2. Balancing the composition of word embeddings across heterogenous data sets [PDF] 返回目录
  Stephanie Brandl, David Lassner, Maximilian Alber
Abstract: Word embeddings capture semantic relationships based on contextual information and are the basis for a wide variety of natural language processing applications. Notably these relationships are solely learned from the data and subsequently the data composition impacts the semantic of embeddings which arguably can lead to biased word vectors. Given qualitatively different data subsets, we aim to align the influence of single subsets on the resulting word vectors, while retaining their quality. In this regard we propose a criteria to measure the shift towards a single data subset and develop approaches to meet both objectives. We find that a weighted average of the two subset embeddings balances the influence of those subsets while word similarity performance decreases. We further propose a promising optimization approach to balance influences and quality of word embeddings.

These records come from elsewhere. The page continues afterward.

(** * Ask Your Database: the upload, describe and query steps of
      [projects/_003_ask_your_spreadsheets/index.py]

    The page is glue between four collaborators: the SQLite connection
    (through [sqlite3] and pandas), the Mixpanel client, the SQL generator of
    [gpt_api_calls] and the Streamlit widgets.  The Python control flow is
    embedded as it is written, in a state-and-exception monad over a [world]
    made of the cached connection, the session state and the trace of the
    calls made to the collaborators.  What the collaborators answer is taken
    as a parameter of the development wherever the page cannot know it. *)

From Stdlib Require Import List String Ascii Bool Arith Lia.
Import ListNotations.
Open Scope list_scope.
Open Scope string_scope.

Set Implicit Arguments.

(** ** Python strings *)

Module PyStr.

(** The line feed, written ["\n"] in the source. *)
Definition nl : string := String (ascii_of_nat 10) EmptyString.

Definition space : ascii := ascii_of_nat 32.
Definition underscore : ascii := ascii_of_nat 95.
Definition dot : ascii := ascii_of_nat 46.
Definition comma : ascii := ascii_of_nat 44.
Definition dquote : ascii := ascii_of_nat 34.

Fixpoint map_chars (f : ascii -> ascii) (s : string) : string :=
  match s with
  | EmptyString => EmptyString
  | String c s' => String (f c) (map_chars f s')
  end.

(** [s.replace(a, b)] for one-character [a] and [b]. *)
Definition replace (a b : ascii) (s : string) : string :=
  map_chars (fun c => if Ascii.eqb c a then b else c) s.

(** [s.lower()] on the ASCII letters. *)
Definition lower_char (c : ascii) : ascii :=
  let n := nat_of_ascii c in
  if Nat.leb 65 n && Nat.leb n 90 then ascii_of_nat (n + 32) else c.

Definition lower (s : string) : string := map_chars lower_char s.

(** [needle in hay]. *)
Fixpoint contains (needle hay : string) : bool :=
  if String.prefix needle hay then true
  else match hay with
       | EmptyString => false
       | String _ hay' => contains needle hay'
       end.

Fixpoint mem (c : ascii) (chars : string) : bool :=
  match chars with
  | EmptyString => false
  | String d chars' => Ascii.eqb c d || mem c chars'
  end.

(** [s.rstrip(chars)]: every trailing character that belongs to [chars] is
    removed, not only one occurrence of the text [chars]. *)
Fixpoint rstrip (chars s : string) : string :=
  match s with
  | EmptyString => EmptyString
  | String c s' =>
      match rstrip chars s' with
      | EmptyString => if mem c chars then EmptyString else String c EmptyString
      | r => String c r
      end
  end.

(** [s.split(sep)[0]]: the text before the first [sep], all of [s] when
    there is none. *)
Fixpoint before (sep : ascii) (s : string) : string :=
  match s with
  | EmptyString => EmptyString
  | String c s' => if Ascii.eqb c sep then EmptyString else String c (before sep s')
  end.

(** [sep.join(parts)]. *)
Fixpoint join (sep : string) (parts : list string) : string :=
  match parts with
  | [] => EmptyString
  | [p] => p
  | p :: rest => p ++ sep ++ join sep rest
  end.

(** Truth value of a string: the empty one is falsy. *)
Definition truthy (s : string) : bool :=
  match s with EmptyString => false | String _ _ => true end.

(** [t] occurs somewhere in [s]. *)
Definition occurs (t s : string) : Prop := exists pre post, s = pre ++ t ++ post.

End PyStr.

(** ** Exceptions and results *)

(** The instances of [Exception] the page can meet.  [OtherException] stands
    for any further subclass a collaborator raises. *)
Inductive exn : Type :=
| OperationalError (msg : string)
| ValueError (msg : string)
| KeyError (key : string)
| UnboundLocalError (name : string)
| OtherException (name : string).

Inductive result (A : Type) : Type :=
| Ok (a : A)
| Raise (e : exn).
Arguments Ok {A} a.
Arguments Raise {A} e.


(** ** Tables and frames *)

(** A column of a SQLite table as [PRAGMA table_info] reports it: the page
    reads fields 1 (name) and 2 (declared type) of each row. *)
Record column : Type := { col_name : string; col_type : string }.

(** What pandas infers for a frame column when it writes it, and the SQLite
    type it declares for it ([_SQL_TYPES] of [pandas.io.sql]). *)
Inductive kind : Type :=
| KString | KFloating | KInteger | KDatetime | KDate | KTime | KBoolean.

Definition sql_type_name (k : kind) : string :=
  match k with
  | KString => "TEXT"
  | KFloating => "REAL"
  | KInteger => "INTEGER"
  | KDatetime => "TIMESTAMP"
  | KDate => "DATE"
  | KTime => "TIME"
  | KBoolean => "INTEGER"
  end.

(** Values sent to Mixpanel as event properties. *)
Inductive prop_value : Type :=
| PBool (b : bool)
| PStr (s : string)
| PInt (n : nat).

(** An uploaded file: its name and its bytes. *)
Record uploaded_file : Type := { file_name : string; file_body : string }.

(** ** The world of one session *)

Section Data.

(** Cell values as [sqlite3] hands them to Python. *)
Variable value : Type.

(** A pandas frame: named columns with the kind inferred for each, and rows. *)
Record DataFrame : Type := {
  df_columns : list (string * kind);
  df_rows : list (list value) }.

(** [df.empty]: some axis has length zero. *)
Definition df_empty (df : DataFrame) : bool :=
  match df_columns df, df_rows df with
  | [], _ => true
  | _, [] => true
  | _, _ => false
  end.

Record table : Type := {
  tbl_columns : list column;
  tbl_rows : list (list value) }.

(** The in-memory database behind the cached connection: its tables in the
    order of [sqlite_master]. *)
Definition store : Type := list (string * table).

(** [st.session_state], with the keys the page reads and writes; [None] is
    an absent key.  ['conn'] holds a reference to the one cached connection,
    so only its presence is recorded. *)
Record session_state : Type := {
  ss_session_id : option string;
  ss_api_key : option string;
  ss_conn : bool;
  ss_dataframes : option (list (string * DataFrame));
  ss_step : option nat;
  ss_upload_completed : option bool }.

(** Calls made to the collaborators, in order. *)
Inductive event : Type :=
| StTitle (body : string)
| StFileUploader (label : string)
| StTextArea (label : string)
| StButton (label : string)
| StError (body : string)
| StWarning (body : string)
| StInfo (body : string)
| StWrite (body : string)
| StCode (body language : string)
| StDataframe (df : DataFrame)
| CursorExecute (sql : string)
| ConnCommit
| ReadCsv (name : string)
| ToSql (table_name : string)
| ReadSqlQuery (sql : string)
| GenerateSql (question schemas : string)
| MpTrack (distinct_id event_name : string) (props : list (string * prop_value)).

Record world : Type := {
  conn : store;
  session : session_state;
  trace : list event }.

(** ** The monad of the page: state that survives an exception *)

Definition M (A : Type) : Type := world -> world * result A.

Definition ret {A} (a : A) : M A := fun w => (w, Ok a).

Definition bind {A B} (m : M A) (k : A -> M B) : M B :=
  fun w =>
    match m w with
    | (w', Ok a) => k a w'
    | (w', Raise e) => (w', Raise e)
    end.

Definition raise {A} (e : exn) : M A := fun w => (w, Raise e).

Definition emit (e : event) : M unit :=
  fun w => ({| conn := conn w; session := session w; trace := (trace w ++ [e])%list |}, Ok tt).

Definition get_conn : M store := fun w => (w, Ok (conn w)).

Definition put_conn (s : store) : M unit :=
  fun w => ({| conn := s; session := session w; trace := trace w |}, Ok tt).

Definition get_session : M session_state := fun w => (w, Ok (session w)).

Definition put_session (s : session_state) : M unit :=
  fun w => ({| conn := conn w; session := s; trace := trace w |}, Ok tt).

End Data.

3. Bi-Decoder Augmented Network for Neural Machine Translation [PDF] 返回目录
  Boyuan Pan, Yazheng Yang, Zhou Zhao, Yueting Zhuang, Deng Cai
Abstract: Neural Machine Translation (NMT) has become a popular technology in recent years, and the encoder-decoder framework is the mainstream among all the methods. It's obvious that the quality of the semantic representations from encoding is very crucial and can significantly affect the performance of the model. However, existing unidirectional source-to-target architectures may hardly produce a language-independent representation of the text because they rely heavily on the specific relations of the given language pairs. To alleviate this problem, in this paper, we propose a novel Bi-Decoder Augmented Network (BiDAN) for the neural machine translation task. Besides the original decoder which generates the target language sequence, we add an auxiliary decoder to generate back the source language sequence at the training time. Since each decoder transforms the representations of the input text into its corresponding language, jointly training with two target ends can make the shared encoder has the potential to produce a language-independent semantic space. We conduct extensive experiments on several NMT benchmark datasets and the results demonstrate the effectiveness of our proposed approach.

4. On the Replicability of Combining Word Embeddings and Retrieval Models [PDF] 返回目录
  Luca Papariello, Alexandros Bampoulidis, Mihai Lupu
Abstract: We replicate recent experiments attempting to demonstrate an attractive hypothesis about the use of the Fisher kernel framework and mixture models for aggregating word embeddings towards document representations and the use of these representations in document classification, clustering, and retrieval. Specifically, the hypothesis was that the use of a mixture model of von Mises-Fisher (VMF) distributions instead of Gaussian distributions would be beneficial because of the focus on cosine distances of both VMF and the vector space model traditionally used in information retrieval. Previous experiments had validated this hypothesis. Our replication was not able to validate it, despite a large parameter scan space.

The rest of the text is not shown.